The one-day batting award also went to a performance from an India-South Africa game: Sachin Tendulkar's remarkable unbeaten double-hundred in Gwalior, the first in the 40-odd years of the existence of the format. A performance that Kepler Wessels, one of the members of ESPNcricinfo's awards jury described as "the perfect one-day innings", it brought Tendulkar his second consecutive win in the category. He won last year for his monumental 175 in a lost cause against Australia. Tendulkar's innings was run close by Abdul Razzaq's hyper-violent 109, which took his side to a win against South Africa after they were nine down and needed 30 runs to win.

Also winning his second award in two years was Umar Gul, last year's Twenty20 bowling winner, who took the ODI prize for 2010 for his 6 for 42, which undid England's modest chase of 242 at The Oval.

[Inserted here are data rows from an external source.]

Lemma search_rule st ty :
  let key := AvtabKey (u16 (st + 1)) (u16 (ty + 1)) (ak_target_class entry) (ak_specified entry) in
  ∃ r, avtab_search tab key = Some r ∧
    ∀ d, r = Some d → datum_ok k d ∧
      ∃ n, n ∈ entries tab ∧ ak_source_type (an_key n) = u16 (st + 1) ∧ ak_target_type (an_key n) = u16 (ty + 1) ∧
        ak_target_class (an_key n) = ak_target_class entry ∧ of_kind (spec_of n) k ∧ an_datum n = d.
Proof using Htab Hrules Hk Hentry.
  intros key. rewrite avtab_search_spec by done. eexists. split; [done|]. intros d Hd.
  destruct (matching tab key) as [|n l] eqn:E; [done|]. injection Hd as <-.
  assert (n ∈ matching tab key) as Hn by (rewrite E; left). unfold matching in Hn. apply list_elem_of_filter in Hn as [Hm Hn].
  rewrite key_match_same in Hm. apply andb_true_iff in Hm as [(H1 & H2 & H3)%same_key_eq Hs]. simpl in *.
  rewrite (of_kind_specified _ _ Hentry Hk) in Hs. rewrite Forall_forall in Hrules. destruct (kind_match k n Hk (Hrules _ Hn) Hs).
  split; [done|]. exists n. by split_and!.
Qed.

Lemma reduce_targets_spec st tts d :
  datum_ok k d →
  ∃ c d', reduce_targets tab entry not_cond st tts d = Some (c, d') ∧
    reduced k (λ a, ∃ ty, ty ∈ tts ∧ rule_says st ty a) d c d'.
Proof using Htab Hrules Hk Hentry.
  revert d. induction tts as [|ty tts IH]; intros d Hd; cbn [reduce_targets].
  { eexists _, _. split; [done|]. by apply reduced_refl. }
  assert (∀ d, datum_ok k d → ∃ c d', reduce_targets tab entry not_cond st tts d = Some (c, d') ∧
    reduced k (λ a, ∃ ty', ty' ∈ ty :: tts ∧ rule_says st ty' a) d c d') as Hnext.
  { intros d1 Hd1. destruct (IH d1 Hd1) as (c & d' & -> & Hr). eexists _, _. split; [done|]. eapply reduced_weaken; [|done].
    intros a (ty' & ? & ?). exists ty'. split; [by right|done]. }
  destruct (not_cond && (s_idx =? st) && (t_idx =? ty)) eqn:Eself; [by apply Hnext|]. cbn zeta.
  destruct (search_rule st ty) as (r & -> & Hr). cbn [mbind option_bind]. destruct r as [d2|]; [|by apply Hnext].
  destruct (Hr _ eq_refl) as (Hd2 & n & Hn & S & T & C & Hsp & <-).
  destruct (process_spec _ _ d (an_datum n) Hentry Hk Hd Hd2) as (c & d' & -> & Hred). cbn [mbind option_bind].
  eapply (reduced_weaken _ _ (λ a, ∃ ty', ty' ∈ ty :: tts ∧ rule_says st ty' a)) in Hred.
  2:{ intros a Ha. exists ty. split; [left|]. split; [|exists n; by split_and!]. intros Hnc [E1 E2].
      rewrite Hnc, <- E1, <- E2, !Z.eqb_refl in Eself. done. }
  destruct c; [by eexists _, _|]. destruct (Hnext d' (proj1 Hred)) as (c & d'' & -> & Hr2). eexists _, _. split; [done|].
  by eapply reduced_trans.
Qed.

Lemma reduce_sources_spec type_map tts sts d :
  datum_ok k d → aget type_map t_idx = Some tts →
  ∃ c d', reduce_sources tab type_map entry not_cond sts d = Some (c, d') ∧
    reduced k (λ a, ∃ st ty, st ∈ sts ∧ ty ∈ tv_types tts ∧ rule_says st ty a) d c d'.
Proof using Htab Hrules Hk Hentry.
  intros Hd Ht. revert d Hd. induction sts as [|st sts IH]; intros d Hd; cbn [reduce_sources].
  { eexists _, _. split; [done|]. by apply reduced_refl. }
  rewrite Ht. cbn [mbind option_bind]. destruct (reduce_targets_spec st (tv_types tts) d Hd) as (c & d' & -> & Hred).
  cbn [mbind option_bind].
  eapply (reduced_weaken _ _ (λ a, ∃ st' ty, st' ∈ st :: sts ∧ ty ∈ tv_types tts ∧ rule_says st' ty a)) in Hred.
  2:{ intros a (ty & ? & ?). exists st, ty. split; [left|done]. }
  destruct c; [by eexists _, _|]. destruct (IH d' (proj1 Hred)) as (c & d'' & -> & Hr2). eexists _, _. split; [done|].
  eapply reduced_trans; [done|]. eapply reduced_weaken; [|done]. intros a (st' & ty & ? & ? & ?). exists st', ty. split; [by right|done].
Qed.
End reduce.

In Twenty20, Tim Southee's five-wicket burst in nine balls, which included a hat-trick - New Zealand's second in the format - at tiny Eden Park was the jury's overwhelming favourite for the bowling award. Michael Hussey's "freak" of a 60 in the World Twenty20 semi-final, which one of the judges, Ramiz Raja, called "the greatest Twenty20 knock of all time", beat Brendon McCullum's century, only the second in Twenty20 internationals, to the batting prize. Hussey's was a death-defying innings in which he scored 22 off the last four balls to drag Australia from a point of no hope against Pakistan into the tournament final.

Besides Ramiz and Wessels, the jury included former internationals Ian Chappell, Tony Greig, Geoff Boycott, Sanjay Manjrekar and Martin Crowe, and ESPNcricinfo's senior editors. The jurors picked their top three performances in each category out of shortlists compiled by the site's editorial staff. Each performance ranked No. 1 got five points, while Nos. 2 and 3 got three points and one respectively.

Tendulkar's and Gul's performances were ranked No. 1 by 10 jury members, Steyn's by eight and Laxman's 96 by five. The voting for Laxman was marked by dissent over what his best performance of the year was: three of his innings featured in the Test batting shortlist, the most by any player in a single category in the history of the awards. His 73 against Australia in Mohali, where he batted through back spasms to lead India to a one-wicket win, was picked by three jurors as their No. 2 and by one as the No. 1. Alastair Cook's Ashes double-century got four No. 1 votes.

Laxman's innings divided ESPNcricinfo's readers, too, who were invited to vote for their favourite performances of the year: his Mohali innings got just 871 more votes than his Durban one. The readers concurred with the jurors in all other categories except Twenty20 batting, where Suresh Raina's World Twenty20 century got nearly 40% of the total votes polled.